Find the line with "(** The JSON" and the line with "await_json : PersistedAwaitMembersState" in the entries below; output exactly those two lines, every line between them, and no others.

* * * * * * * * *

Definition durable_record (m : SwarmMember) : SwarmMemberRecord := {|
  sm_session_id := mb_session_id m;
  sm_working_dir := mb_working_dir m;
  sm_swarm_id := mb_swarm_id m;
  sm_swarm_enabled := mb_swarm_enabled m;
  sm_status := status_from (mb_status m);
  sm_detail := mb_detail m;
  sm_friendly_name := mb_friendly_name m;
  sm_report_back_to_session_id := mb_report_back_to_session_id m;
  sm_latest_completion_report := mb_latest_completion_report m;
  sm_role := role_from (mb_role m);
  sm_is_headless := mb_is_headless m;
|}.

Definition from_record (now : u64) (r : SwarmMemberRecord) (event_tx : Sender) : SwarmMember := {|
  mb_session_id := sm_session_id r;
  mb_event_tx := event_tx;
  mb_event_txs := ∅;
  mb_working_dir := sm_working_dir r;
  mb_swarm_id := sm_swarm_id r;
  mb_swarm_enabled := sm_swarm_enabled r;
  mb_status := status_as_str (sm_status r);
  mb_detail := sm_detail r;
  mb_friendly_name := sm_friendly_name r;
  mb_report_back_to_session_id := sm_report_back_to_session_id r;
  mb_latest_completion_report := sm_latest_completion_report r;
  mb_role := role_as_str (sm_role r);
  mb_joined_at := now;
  mb_last_status_change := now;
  mb_is_headless := sm_is_headless r;
|}.

(** ** Swarm events and file accesses *)

Inductive SwarmEventType :=
| SwFileTouch (path op : string) (summary detail : option string)
| SwNotification (notification_type message : string)
| SwPlanUpdate (swarm_id : string) (item_count : usize)
| SwPlanProposal (swarm_id proposer_session : string) (item_count : usize)
| SwContextUpdate (swarm_id key : string)
| SwStatusChange (old_status new_status : string)
| SwMemberChange (action : string).

Record SwarmEvent := {
  we_id : u64;
  we_session_id : string;
  we_session_name : option string;
  we_swarm_id : option string;
  we_event : SwarmEventType;
  we_timestamp : u64;
}.

Definition MAX_EVENT_HISTORY : usize := 5000.

Record FileAccess := {
  fa_session_id : string;
  fa_op : FileOp;
  fa_timestamp : u64;
  fa_summary : option string;
  fa_detail : option string;
}.

Record SharedContext := {
  sx_key : string;
  sx_value : string;
  sx_from_session : string;
  sx_from_name : option string;
  sx_created_at : u64;
  sx_updated_at : u64;
}.

(** ** Interrupts *)

Inductive SoftInterruptSource := SourceUser | SourceSystem | SourceBackgroundTask.

Record SoftInterruptMessage := {
  si_content : string;
  si_urgent : bool;
  si_source : SoftInterruptSource;
}.

(** What the server reads of an agent: whether its lock is free, the queue of
    its soft interrupts, the summaries of its last tool calls, the working
    directory of its session, the model of its provider, and whether its session
    is a canary. *)
Record AgentHandle := {
  ag_idle : bool;
  ag_soft_interrupt_queue : nat;
  ag_tool_call_summaries : usize → list ToolCallSummary;
  ag_working_dir : option string;
  ag_provider_model : string;
  ag_is_canary : bool;
}.

(** ** What the server's files hold *)

Record PersistedVersionedPlan := {
  pp_items : list PlanItem;
  pp_version : u64;
  pp_participants : list string;
  pp_task_progress : gmap string SwarmTaskProgress;
}.

Record PersistedSwarmState := {
  ps_swarm_id : string;
  ps_plan : option PersistedVersionedPlan;
  ps_coordinator_session_id : option string;
  ps_members : list SwarmMemberRecord;
  ps_updated_at_unix_ms : u64;
}.

Inductive PersistedSwarmMutationResponse :=
| MutationDone
| MutationAssignTask (task_id target_session : string)
| MutationTaskControl (action task_id : string) (target_session : option string)
    (status : string) (summary : PlanGraphStatus)
| MutationError (message : string) (retry_after_secs : option u64)
| MutationSpawn (new_session_id : string).

Record PersistedSwarmMutationState := {
  mu_key : string;
  mu_action : string;
  mu_session_id : string;
  mu_created_at_unix_ms : u64;
  mu_final_response : option PersistedSwarmMutationResponse;
}.

Record PersistedAwaitMembersResult := {
  ar_completed : bool;
  ar_members : list AwaitedMemberStatus;
  ar_summary : string;
  ar_resolved_at_unix_ms : u64;
}.

Record PersistedAwaitMembersState := {
  am_key : string;
  am_session_id : string;
  am_swarm_id : string;
  am_target_status : list string;
  am_requested_ids : list string;
  am_mode : option string;
  am_created_at_unix_ms : u64;
  am_deadline_unix_ms : u64;
  am_final_response : option PersistedAwaitMembersResult;
}.

(** The JSON texts of these values, and of the values sent inside texts. *)
Class ServerCodec := {
  swarm_state_json : PersistedSwarmState → string;
  parse_swarm_state : string → option PersistedSwarmState;
  interrupts_json : list SoftInterruptMessage → string;
  parse_interrupts : string → option (list SoftInterruptMessage);
  mutation_json : PersistedSwarmMutationState → string;
  parse_mutation : string → option PersistedSwarmMutationState;
  await_json : PersistedAwaitMembersState → string;
  parse_await : string → option PersistedAwaitMembersState;
  items_json : list PlanItem → string;
  parse_items : string → option (list PlanItem);
}.

(** What is relied on: texts are UTF-8, and parsing inverts printing. *)
Class ServerCodecLaws `{ServerCodec} := {
  swarm_state_utf8 x : utf8_valid (swarm_state_json x) = true;
  parse_swarm_state_json x : parse_swarm_state (swarm_state_json x) = Some x;
  interrupts_utf8 x : utf8_valid (interrupts_json x) = true;
  parse_interrupts_json x : parse_interrupts (interrupts_json x) = Some x;
  mutation_utf8 x : utf8_valid (mutation_json x) = true;
  parse_mutation_json x : parse_mutation (mutation_json x) = Some x;
  await_utf8 x : utf8_valid (await_json x) = true;
  parse_await_json x : parse_await (await_json x) = Some x;
  parse_items_json x : parse_items (items_json x) = Some x;
}.

(** ** The shared state *)

Record SwarmState := {
  sw_members : gmap string SwarmMember;
  sw_swarms_by_id : gmap string (gset string);
  sw_plans : gmap string VersionedPlan;
  sw_coordinators : gmap string string;
}.

Definition set_members (v : gmap string SwarmMember) (w : SwarmState) : SwarmState :=
  {| sw_members := v; sw_swarms_by_id := sw_swarms_by_id w; sw_plans := sw_plans w;
     sw_coordinators := sw_coordinators w |}.
Definition set_swarms_by_id (v : gmap string (gset string)) (w : SwarmState) : SwarmState :=
  {| sw_members := sw_members w; sw_swarms_by_id := v; sw_plans := sw_plans w;
     sw_coordinators := sw_coordinators w |}.
Definition set_plans (v : gmap string VersionedPlan) (w : SwarmState) : SwarmState :=
  {| sw_members := sw_members w; sw_swarms_by_id := sw_swarms_by_id w; sw_plans := v;
     sw_coordinators := sw_coordinators w |}.
Definition set_coordinators (v : gmap string string) (w : SwarmState) : SwarmState :=
  {| sw_members := sw_members w; sw_swarms_by_id := sw_swarms_by_id w; sw_plans := sw_plans w;
     sw_coordinators := v |}.

Record PendingSwarmStatusBroadcast := {
  pb_scheduled : bool;
  pb_dirty : bool;
}.

(** [SwarmMutationRuntime] and [AwaitMembersRuntime]: who works on a key, and
    the requests that wait for its answer. *)
Record KeyRuntime := {
  rt_active_keys : gset string;
  rt_waiters : gmap string (list (u64 * Sender));
}.

(** A run of an assigned task, from [spawn_assigned_task_run]. *)
Record TaskRun := {
  tr_target_session : string;
  tr_swarm_id : string;
  tr_task_id : string;
  tr_assignment_text : string;
}.

(** The tasks that handlers spawn: the run of an assigned task, a message to an
    idle agent, the first message of a new agent, and a wait for members. *)
Inductive SpawnedTask :=
| SpawnedRun (run : TaskRun)
| SpawnedMessage (session_id message : string) (system_reminder : option string)
| SpawnedStartup (session_id initial_msg : string)
| SpawnedAwait (state : PersistedAwaitMembersState) (req_session_id : string).

(** The fields without a counterpart in the code are the log of what clients
    received, the channels that are closed, the files, the names of the temporary
    file and of the directory of the server, the environment variables, the tasks
    that were spawned, and the clock. *)
Record Server := {
  sv_swarm : SwarmState;
  sv_sent : list (Sender * ServerEvent);
  sv_closed : gset nat;
  sv_event_history : list SwarmEvent;
  sv_event_counter : u64;
  sv_event_log : list SwarmEvent;
  sv_pending : gmap string PendingSwarmStatusBroadcast;
  sv_queues : gmap string nat;
  sv_queue_contents : gmap nat (list SoftInterruptMessage);
  sv_sessions : gmap string AgentHandle;
  sv_file_touches : gmap string (list FileAccess);
  sv_files_touched_by_session : gmap string (gset string);
  sv_shared_context : gmap string (gmap string SharedContext);
  sv_channels : subscriptions * subscriptions;
  sv_client_connections : gmap string string;
  sv_mutations : KeyRuntime;
  sv_awaits : KeyRuntime;
  sv_runs : list SpawnedTask;
  sv_world : World;
  sv_runtime_dir : string;
  sv_tmp_suffix : string;
  sv_env : gmap string string;
  sv_now : u64;
}.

* * * * * * * * *

- **Exercise solution**
(** The JSON texts of these values, and of the values sent inside texts. *)
Class ServerCodec := {
  swarm_state_json : PersistedSwarmState → string;
  parse_swarm_state : string → option PersistedSwarmState;
  interrupts_json : list SoftInterruptMessage → string;
  parse_interrupts : string → option (list SoftInterruptMessage);
  mutation_json : PersistedSwarmMutationState → string;
  parse_mutation : string → option PersistedSwarmMutationState;
  await_json : PersistedAwaitMembersState → string;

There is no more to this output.